Jamaikas Frühstücksliste

Was die künftigen Koalitionäre ausgeben können – und warum der Finanzminister etwas dagegen hat

10.11.2017
  • STEFAN KEGEL

Berlin. Genau eine Woche vor dem geplanten Ende der Sondierungsgespräche steht fest, wie viel Geld der künftigen Regierung zur Verfügung steht. Der amtierende Finanzminister Peter Altmaier (CDU) warnt schon: Die Lage sei gut, aber „die Bäume wachsen nicht in den Himmel.“ Dass er diesen Satz in Variationen bei der Vorstellung der Steuerschätzung für 2018 am Donnerstag mehrfach wiederholte, ist eine kaum verhohlene Warnung an die künftige Bundesregierung, das Geld nicht aus dem Fenster zu werfen.
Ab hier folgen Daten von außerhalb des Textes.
(** * Session store, session lifecycle and directive resolution of the gateway

    A shallow embedding of the session core of the gateway:

    - the durable session store (config/sessions store: [loadSessionStore],
      [saveSessionStoreUnlocked], [withSessionStoreLock], [updateSessionStore],
      [updateSessionStoreEntry], [updateLastRoute]);
    - session initialisation ([initSessionState], both revisions present in
      the sources);
    - the thinking-level guard of [runPreparedReply] and [handleDirectiveOnly];
    - fuzzy model resolution ([scoreFuzzyMatch], [resolveModelDirectiveSelection]);
    - the [sessions.reset] and [sessions.delete] bridge methods;
    - the usage update of a run, the keys of thread sessions, the store
      targets of the gateway, the model selection state, the start of
      [agentCommand] and [persistInlineDirectives].

    JavaScript objects used as dictionaries are finite maps ([gmap]) from
    property names to values; a property that is present with the value
    [undefined] is a key bound to [JUndef], which is what makes object spread
    and [JSON.stringify] behave differently on it.  The file system, the
    in-process read cache, the clock and the UUID source are threaded
    explicitly through a state-and-exception monad. *)

From stdpp Require Import gmap strings list fin_maps pretty.
From Stdlib Require Import ZArith Ascii String.

Open Scope string_scope.
Open Scope Z_scope.

(** ** JavaScript values and session records *)

(** Values held by the properties of a session record.  Nested arrays and
    objects ([skillsSnapshot], [deliveryContext], ...) are only ever moved
    around as a whole by the code under study, so they are kept as [JTree]
    with their serialised text. *)
Inductive jsval : Type :=
| JUndef
| JNull
| JBool (b : bool)
| JNum (n : Z)
| JStr (s : string)
| JTree (repr : string).

#[global] Instance jsval_eq_dec : EqDecision jsval.
Proof. solve_decision. Defined.

(** A [SessionEntry] is an object: property name to value.  A store is the
    object [Record<string, SessionEntry>]: session key to record. *)
Abbreviation SessionEntry := (gmap string jsval).
Abbreviation Store := (gmap string (gmap string jsval)).

(** [o.p] on a possibly missing object: a missing property reads [undefined]. *)
Definition prop (e : gmap string jsval) (p : string) : jsval :=
  default JUndef (e !! p).

Definition oprop (e : option (gmap string jsval)) (p : string) : jsval :=
  match e with Some o => prop o p | None => JUndef end.

(** [a ?? b] *)
Definition nullish (a b : jsval) : jsval :=
  match a with JUndef | JNull => b | _ => a end.

(** Truthiness of a property value. *)
Definition truthy (v : jsval) : bool :=
  match v with
  | JUndef | JNull => false
  | JBool b => b
  | JNum n => negb (n =? 0)%Z
  | JStr s => negb (String.eqb s "")
  | JTree _ => true
  end.

(** [typeof v === "string"] *)
Definition is_string (v : jsval) : bool :=
  match v with JStr _ => true | _ => false end.

(** Object spread [{ ...a, ...b }]: every own property of [b], also one
    whose value is [undefined], overrides the property of [a]. *)
Definition spread (a b : gmap string jsval) : gmap string jsval := b ∪ a.

(** [{ ...x }] where [x] may be [undefined]. *)
Definition ospread (x : option (gmap string jsval)) : gmap string jsval :=
  default ∅ x.

(** [JSON.stringify] followed by a parse: properties whose value is
    [undefined] are not written. *)
Definition json_entry (e : gmap string jsval) : gmap string jsval :=
  filter (λ kv, kv.2 ≠ JUndef) e.

Definition json_store (s : gmap string (gmap string jsval))
  : gmap string (gmap string jsval) := json_entry <$> s.
Lemma move_game_under_roots (game : string) :
  Py.startswith "/" game = false ->
  emits (under_roots args) (move_game args game).
Proof.
  intros Hs. apply emits_strengthen with (1 := emits_move_game args game).
  intros w x Hx.
  destruct (resolve_region_pure game) as (region & Hr & HR).
  destruct (HR fs w) as (w1 & HR1 & _ & Hc).
  destruct (first_alnum_or_none game) as [(c & HA)|Hn].
  - assert (Ha : alnum c = true) by (now destruct HA as (? & ? & _ & _ & ?)).
    destruct (get_destination_dir_under_root args region (bucket_of_char c)
                Hr (bucket_of_char_no_sep _ Ha)) as (rel & Ed).
    destruct (move_game_route args _ _ _ _ _ HR1 Hc HA) as (delta & E & D).
    rewrite (calls_during_app _ _ _ E) in Hx. cbv zeta in D. rewrite Ed in D.
    assert (X : x = CallExists (as_dir (output_dir args) ++ rel)
                \/ x = CallMakedirs (as_dir (output_dir args) ++ rel)
                \/ x = CallCopyfile
                         (os_path_join (input_dir args) [game])
                         (os_path_join (as_dir (output_dir args) ++ rel) [game]))
      by (destruct D as [->|[->| ->]]; cbn [In] in Hx; intuition auto).
    destruct X as [->|[->| ->]]; cbn [under_roots].
    + exact I.
    + right. apply prefix_append.
    + unfold os_path_join. cbn [fold_left].
      rewrite !(join_step_as_dir _ game Hs). split; [apply prefix_append|].
      destruct (as_dir_cases (as_dir (output_dir args) ++ rel)) as [-> | ->];
        rewrite !append_assoc; apply prefix_append.
  - rewrite (calls_during_app _ _ []) in Hx; [destruct Hx|].
    rewrite (move_game_skip args _ _ _ _ HR1 Hn), app_nil_r. exact Hc.
Qed.

Lemma for_games_under_roots (games : list string) :
  Forall (fun n => Py.startswith "/" n = false) games ->
  forall n, emits (under_roots args) (for_games args games n).
Proof.
  induction 1 as [|game rest Hg _ IH]; intros n; cbn [for_games].
  - apply emits_ret.
  - apply emits_bind; [|exact IH].
    unfold organize_game. destruct (Py.contains "BIOS" game).
    + apply emits_bind; [apply emits_logging | intros _; apply emits_ret].
    + apply emits_bind; [now apply move_game_under_roots|].
      intros _. apply emits_ret.
Qed.

Lemma for_walk_under_roots (walk : list walk_entry) :
  Forall (fun n => Py.startswith "/" n = false) (flat_map snd walk) ->
  forall n, emits (under_roots args) (for_walk args walk n).
Proof.
  induction walk as [|[[dirpath dirnames] games] rest IH];
    cbn [for_walk flat_map snd]; intros H n.
  - apply emits_ret.
  - apply Forall_app in H as [Hg Hr].
    apply emits_bind; [now apply for_games_under_roots|].
    intros n'. now apply IH.
Qed.

End Roots.

(** X15: a run stays under its roots.  Over file names as a directory
    listing gives them (none starts with a separator), every directory
    [organize] creates is the output root or a path that extends it, and
    every copy reads a path that extends the input root and writes a path
    that extends the output root. *)
Theorem organize_stays_under_roots :
  forall (args : Args) (fs : Type) (os : OS fs) (walk : list walk_entry)
         (w : world fs) (x : os_call),
    Forall (fun n => Py.startswith "/" n = false) (flat_map snd walk) ->
    In x (calls_during (organize args walk) w) ->
    under_roots args x.
Proof.
  intros args fs os walk w x Hw Hx.
  apply (emits_In (under_roots args) (organize args walk) w); [|exact Hx].
  unfold organize.
  apply emits_bind; [now apply emits_exists|]. intros input_exists.
  apply emits_bind.
  { destruct (negb input_exists); [apply emits_abort | apply emits_ret]. }
  intros _. apply emits_bind; [now apply emits_exists|]. intros output_exists.
  apply emits_bind; [|intros _; now apply for_walk_under_roots].
  destruct (negb output_exists); [|apply emits_ret].
  apply emits_bind; [apply emits_logging|]. intros _.
  apply emits_create_dir. now left.
Qed.

Lemma organize_stays_under_roots_witness :
  under_roots demo_args
    (CallCopyfile "in/Pac-Man Collection (USA).bin"
                  "out/USA/P/Pac-Man Collection (USA).bin").
Proof.
  apply (organize_stays_under_roots demo_args simple_fs simple_os
           [("in", [], ["Pac-Man Collection (USA).bin"; "---"])]
           (start demo_fs)).
  - repeat constructor.
  - vm_compute. auto 10.
Defined.

(** ** The loop over the walk *)

Section Loop.

Context {fs : Type} {os : OS fs}.
Variable args : Args.

Lemma bind_ext {A B} (c : M fs A) (k1 k2 : A -> M fs B) (w : world fs) :
  (forall a w', k1 a w' = k2 a w') -> bind c k1 w = bind c k2 w.
Proof. intros H. unfold bind. destruct (c w); [apply H | reflexivity..]. Qed.

Lemma bind_assoc {A B C} (c : M fs A) (k : A -> M fs B) (h : B -> M fs C)
  (w : world fs) :
  bind (bind c k) h w = bind c (fun a => bind (k a) h) w.
Proof. unfold bind. destruct (c w); reflexivity. Qed.

Lemma for_games_app (l1 l2 : list string) :
  forall n w,
    for_games args (l1 ++ l2) n w
    = (n' <- for_games args l1 n ;; for_games args l2 n') w.
Proof.
  induction l1 as [|game l1 IH]; intros n w; [reflexivity|].
  cbn [app for_games]. rewrite bind_assoc. apply bind_ext. exact IH.
Qed.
Die Schätzung von Experten aus Bund, Ländern, Gemeinden, Statistischem Bundesamt und Wirtschaftsforschern weist im laufenden Jahr Steuereinnahmen von 734,2 Milliarden Euro aus, die in den kommenden Jahren noch deutlich steigen sollen. Davon entfallen 308,3 Milliarden Euro auf den Bund.

In den kommenden vier Jahren stünden einer künftigen Jamaika-Koalition 15 Milliarden Euro mehr Steuereinnahmen zur Verfügung als im Frühjahr erwartet. Hinzu kommen 15 Milliarden aus der bestehenden Finanzplanung. Ein großer Batzen – aber weit weniger, als dass damit alle Wünsche der potenziellen Koalitionäre finanziert werden könnten. Zu Beginn der Sondierungen lagen Forderungen von 150 Milliarden Euro auf dem Tisch.
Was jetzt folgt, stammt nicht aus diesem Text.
(** * Funnel Flow: the analysis pipeline and its client form

    A shallow embedding of
    - the two Genkit flows [analyzeMarketingOffer] and
      [generateSocialMediaCopy] (schemas, prompt templates, flow bodies),
    - the page component's [handleSubmit],
    - the [ScoreDonut] component and the copy button of
      [AnalysisResults],
    followed by the properties checked against them. *)

From Stdlib Require Import List String Ascii Bool Arith NArith ZArith QArith Lia.
From Stdlib Require Import Floats.
Import ListNotations.

Set Implicit Arguments.
Set Warnings "-register-all".

(* ================================================================== *)
(** * JavaScript strings and values *)
(* ================================================================== *)

(** A JavaScript string is a sequence of UTF-16 code units; [length] counts
    code units, as [String.prototype.length] does. *)
Definition char16 := N.
Definition jstring := list char16.

(** Source literals are ASCII; [js] turns one into its code units. *)
Definition js (s : string) : jstring :=
  List.map N_of_ascii (list_ascii_of_string s).

(** The double quote and the line feed, which occur in template text. *)
Definition dquote : jstring := [34%N].
Definition nl : jstring := [10%N].

Fixpoint jstring_eqb (a b : jstring) : bool :=
  match a, b with
  | [], [] => true
  | x :: a', y :: b' => N.eqb x y && jstring_eqb a' b'
  | _, _ => false
  end.

(** [s.startsWith(prefix)] and [s.includes(needle)]. *)
Fixpoint startsWith (prefix s : jstring) : bool :=
  match prefix, s with
  | [], _ => true
  | x :: prefix', y :: s' => N.eqb x y && startsWith prefix' s'
  | _ :: _, [] => false
  end.

Fixpoint includes (needle s : jstring) : bool :=
  match s with
  | [] => startsWith needle []
  | _ :: rest => startsWith needle s || includes needle rest
  end.
(** X16.  What the example table holds for a row of [estimative-ex.csv]:
    the cleaned text, the tokens of the text and of the gloss, each
    cleaned on its own (so that there are as many words as the raw text
    has tokens, and as many glosses as the raw gloss), the translation
    without the white space at its ends, and the reference as it was.
    The example is misaligned exactly when raw text and raw gloss differ
    in their number of tokens. *)
Theorem example_table_records (inp : inputs) (out : cldf) :
  cmd_makecldf inp = Some out ->
  forall (k : nat) (cells : list pystr) (example : record),
    estimative_ex_csv inp !! k = Some cells ->
    ExampleTable out !! k = Some example ->
    exists lang_id text gloss trans reference primary words glosses,
      take 5 cells = [lang_id; text; gloss; trans; reference] /\
      detex text = Some primary /\
      mapM detex (split text) = Some words /\
      mapM detex (split gloss) = Some glosses /\
      example !! py "Primary_Text" = Some (Str primary) /\
      example !! py "Analyzed_Word" = Some (StrList words) /\
      example !! py "Gloss" = Some (StrList glosses) /\
      example !! py "Translated_Text" = Some (Str (strip trans)) /\
      example !! py "reference" = Some (Str reference) /\
      (mismatched example <-> length (split text) <> length (split gloss)).
Proof.
  intros H k cells example Hcells Hk.
  destruct (cmd_makecldf_tables _ _ H) as (t & Ht & _ & _ & _ & Hex).
  rewrite Hex in Hk.
  destruct (make_tables_stages _ _ Ht)
    as (_ & _ & _ & _ & built & _ & _ & _ & _ & _ & Hbuilt & Hnum).
  destruct (number_examples_spec _ _ _ Hnum) as [_ Hall].
  destruct (Hall _ _ Hk) as (before & language_id & Hb & _ & _ & _ & id & Hadd).
  apply mapM_Some_1 in Hbuilt.
  destruct (Forall2_lookup_r _ _ _ _ _ Hbuilt Hb) as (raw & Hraw & Hrow).
  apply list_lookup_fmap_Some in Hraw as (cells' & -> & Hcells').
  assert (cells' = cells) as -> by congruence.
  destruct (example_row_built _ _ Hrow)
    as (lang_id & text & gloss & trans & reference & primary & words & glosses
        & Hfive & Hp & Hw & Hg & HP & HW & HG & HT & HR).
  assert (forall key, key <> py "Source" -> key <> py "Source_comment" ->
                      key <> py "ID" -> example !! key = before !! key) as Hsame.
  { intros key HS HC HI. rewrite (add_source_other _ _ key Hadd HS HC).
    by rewrite lookup_insert_ne. }
  exists lang_id, text, gloss, trans, reference, primary, words, glosses.
  split; [done|]. split; [done|]. split; [done|]. split; [done|].
  assert (example !! py "Analyzed_Word" = Some (StrList words)) as HW'
    by (rewrite Hsame by py_neq; done).
  assert (example !! py "Gloss" = Some (StrList glosses)) as HG'
    by (rewrite Hsame by py_neq; done).
  split; [rewrite Hsame by py_neq; done|]. split; [done|]. split; [done|].
  split; [rewrite Hsame by py_neq; done|].
  split; [rewrite Hsame by py_neq; done|].
  unfold mismatched. rewrite HW', HG'.
  by rewrite (length_mapM _ _ _ Hw), (length_mapM _ _ _ Hg).
Qed.
(** ** A catalog to run the engine on *)

(** Modelled from the spec: [shape_definitions.py], with the enum
    [ShapeKind], is not among the sources.  The spec fixes 21 shape kinds,
    the polyominoes of one to five squares; the names below are the usual
    ones.  The type only serves to evaluate the engine on concrete games. *)
Inductive Kind21 : Set :=
| SK_ONE | SK_TWO | SK_THREE | SK_C | SK_FOUR | SK_SEVEN | SK_S
| SK_LETTER_O | SK_A | SK_F | SK_FIVE | SK_L | SK_N | SK_P | SK_T
| SK_U | SK_V | SK_W | SK_X | SK_Y | SK_Z.

#[global] Instance Kind21_eq_dec : EqDecision Kind21.
Proof. solve_decision. Defined.

(** Modelled from the spec: the dict [definitions] of
    [shape_definitions.py] is not among the sources.  The spec has each
    shape written as text, with ["X"] for a square, ["O"] for a square that
    is the origin and ["@"] for an origin that is no square; the single
    square has no origin marker, so it cannot be transformed. *)
Definition catalog : list (Kind21 * string) :=
  [ (SK_ONE, "
        X
    ");
    (SK_TWO, "
        OX
    ");
    (SK_THREE, "
        XOX
    ");
    (SK_C, "
        OX
         X
    ");
    (SK_FOUR, "
        XOXX
    ");
    (SK_SEVEN, "
        XO
         X
         X
    ");
    (SK_S, "
         OX
        XX
    ");
    (SK_LETTER_O, "
        OX
        XX
    ");
    (SK_A, "
         X
        XOX
    ");
    (SK_F, "
         XX
        XO
         X
    ");
    (SK_FIVE, "
        X
        X
        O
        X
        X
    ");
    (SK_L, "
        X
        X
        X
        OX
    ");
    (SK_N, "
         X
        XO
        X
        X
    ");
    (SK_P, "
        XX
        OX
        X
    ");
    (SK_T, "
        XXX
         O
         X
    ");
    (SK_U, "
        X@X
        XXX
    ");
    (SK_V, "
          X
          X
        XXO
    ");
    (SK_W, "
          X
         OX
        XX
    ");
    (SK_X, "
         X
        XOX
         X
    ");
    (SK_Y, "
         X
        XO
         X
         X
    ");
    (SK_Z, "
        XX
         O
         XX
    ") ].

(** [Piece(blokus.shapes[k])] with its anchor set to [a]. *)
Definition piece_at (k : Kind21) (a : Point) : option (Piece Kind21) :=
  (λ sh, set_anchor (new_piece sh true 0) a) <$> shapes_get catalog k.

(** The single square and the domino [OX], anchored. *)
Definition one_at (a : Point) : Piece Kind21 :=
  set_anchor (new_piece (from_string SK_ONE "X") true 0) a.
Definition two_at (a : Point) : Piece Kind21 :=
  set_anchor (new_piece (from_string SK_TWO "OX") true 0) a.

(** Calls [maybe_place] for each move in turn; [None] as soon as a call
    does not return true. *)
Fixpoint place_all (b : Blokus Kind21) (moves : list (Kind21 * Point))
  : option (Blokus Kind21) :=
  match moves with
  | [] => Some b
  | (k, a) :: rest =>
      match piece_at k a with
      | Some piece =>
          match maybe_place catalog b piece with
          | Ok (true, b') => place_all b' rest
          | _ => None
          end
      | None => None
      end
  end.

Definition after (b : Blokus Kind21) (moves : list (Kind21 * Point))
  : Blokus Kind21 :=
  default b (place_all b moves).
CSU will Mutterrente ausweiten

So besteht die CSU auf der Erweiterung der Mütterrente, was sieben Milliarden Euro pro Jahr kosten würde. Union, Grüne und FDP streben Hilfen für den Erwerb von Wohnungseigentum für Familien an. Auch das Kindergeld wollen CDU und CSU anheben. Bei der FDP steht die Abschaffung des Solidaritätszuschlages ganz oben auf der Liste. Seine Abschaffung würde ein jährliches Loch von bis zu 20 Milliarden Euro in die Bundeskasse reißen.

Wie das Geld verteilt wird, wollen die Jamaika-Verhandler bis zum nächsten Donnerstag anhand einer Liste mit 125 strittigen Punkten aushandeln. Die dann noch offenen Fragen sollen in einer Nachtsitzung der Parteichefs geklärt werden.
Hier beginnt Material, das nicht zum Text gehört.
(** [a.shape[dim]] *)
Definition shape_at {V} (a : ndarray V) (dim : nat) : result nat :=
  match shape a !! dim with
  | Some n => Ok n
  | None => Raise IndexError
  end.

(** [max(a.shape[dim] for a in ndarray_list)] *)
Definition max_extent {V} (ndarray_list : list (ndarray V)) (dim : nat)
  : result nat :=
  ns ← mapM (fun a => shape_at a dim) ndarray_list;
  match ns with
  | [] => Raise ValueError
  | _ => Ok (list_max ns)
  end.

(** [np.full(target_shape, fill_value=pad_value, dtype=dt)], for a fill
    value that the element type can hold, as 0 is for every type; numpy
    refuses, with an [OverflowError], an integer that does not fit. *)
Definition np_full {V} `{Scalars V} (target_shape : list nat) (pad_value : Z)
    (dt : dtype) : ndarray V :=
  {| dtype_of := dt;
     shape := target_shape;
     item := fun _ => of_int dt pad_value |}.

(** [stacked_array[i, *[slice(0, a.shape[dim]) for dim in range(a.ndim)]] = a].
    The index has [1 + a.ndim] entries, which numpy refuses when the
    target has fewer dimensions; an array of lower rank than the first
    never gets here, [max_extent] has raised on it before. *)
Definition assign_slot {V} `{Scalars V} (stacked_array : ndarray V) (i : nat)
    (a : ndarray V) : result (ndarray V) :=
  if decide (S (ndim a) = ndim stacked_array) then
    Ok {| dtype_of := dtype_of stacked_array;
          shape := shape stacked_array;
          item := fun idx =>
            match idx with
            | i' :: rest =>
                if (i' =? i) && in_region (shape a) rest
                then cast (dtype_of a) (dtype_of stacked_array) (item a rest)
                else item stacked_array idx
            | [] => item stacked_array idx
            end |}
  else Raise IndexError.

(** [for i, a in enumerate(ndarray_list): ...], from index [i] on. *)
Fixpoint assign_all {V} `{Scalars V} (i : nat) (ndarray_list : list (ndarray V))
    (stacked_array : ndarray V) : result (ndarray V) :=
  match ndarray_list with
  | [] => Ok stacked_array
  | a :: rest =>
      stacked_array' ← assign_slot stacked_array i a;
      assign_all (S i) rest stacked_array'
  end.

(** [pad_value] defaults to 0, and no caller passes another value. *)
Definition stack_padded {V} `{Scalars V} (ndarray_list : list (ndarray V))
    (pad_value : Z) : result (ndarray V) :=
  match ndarray_list with
  | [] => Raise AssertionError
  | a0 :: _ =>
      dims ← mapM (max_extent ndarray_list) (seq 0 (ndim a0));
      let target_shape := length ndarray_list :: dims in
      assign_all 0 ndarray_list (np_full target_shape pad_value (dtype_of a0))
  end.

(** The element-wise maximum of the shapes of a list of arrays of rank [r]. *)
Definition max_shape {V} (r : nat) (l : list (ndarray V)) : list nat :=
  map (fun dim => list_max (map (fun a => nth dim (shape a) 0) l)) (seq 0 r).

(** What the slot [i'] of the target holds at [idx] once the arrays of
    [l] have been written to the slots [i], [i + 1], ... *)
Definition slot_item {V} `{Scalars V} (i : nat) (l : list (ndarray V)) (st : ndarray V)
    (i' : nat) (idx : list nat) : V :=
  match (if decide (i <= i') then l !! (i' - i) else None) with
  | Some a =>
      if in_region (shape a) idx
      then cast (dtype_of a) (dtype_of st) (item a idx)
      else item st (i' :: idx)
  | None => item st (i' :: idx)
  end.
Altmaier warnte davor, das ganze Geld für langfristige Aufgaben zu verfrühstücken. Einige Einnahmen seien konjunkturell bedingt. Falls also die Wirtschaft ins Trudeln geraten sollte und diese Geldquellen nicht mehr sprudeln, geriete der Staat in die Klemme. Zumal er die Schuldenbremse des Grundgesetzes einhalten muss.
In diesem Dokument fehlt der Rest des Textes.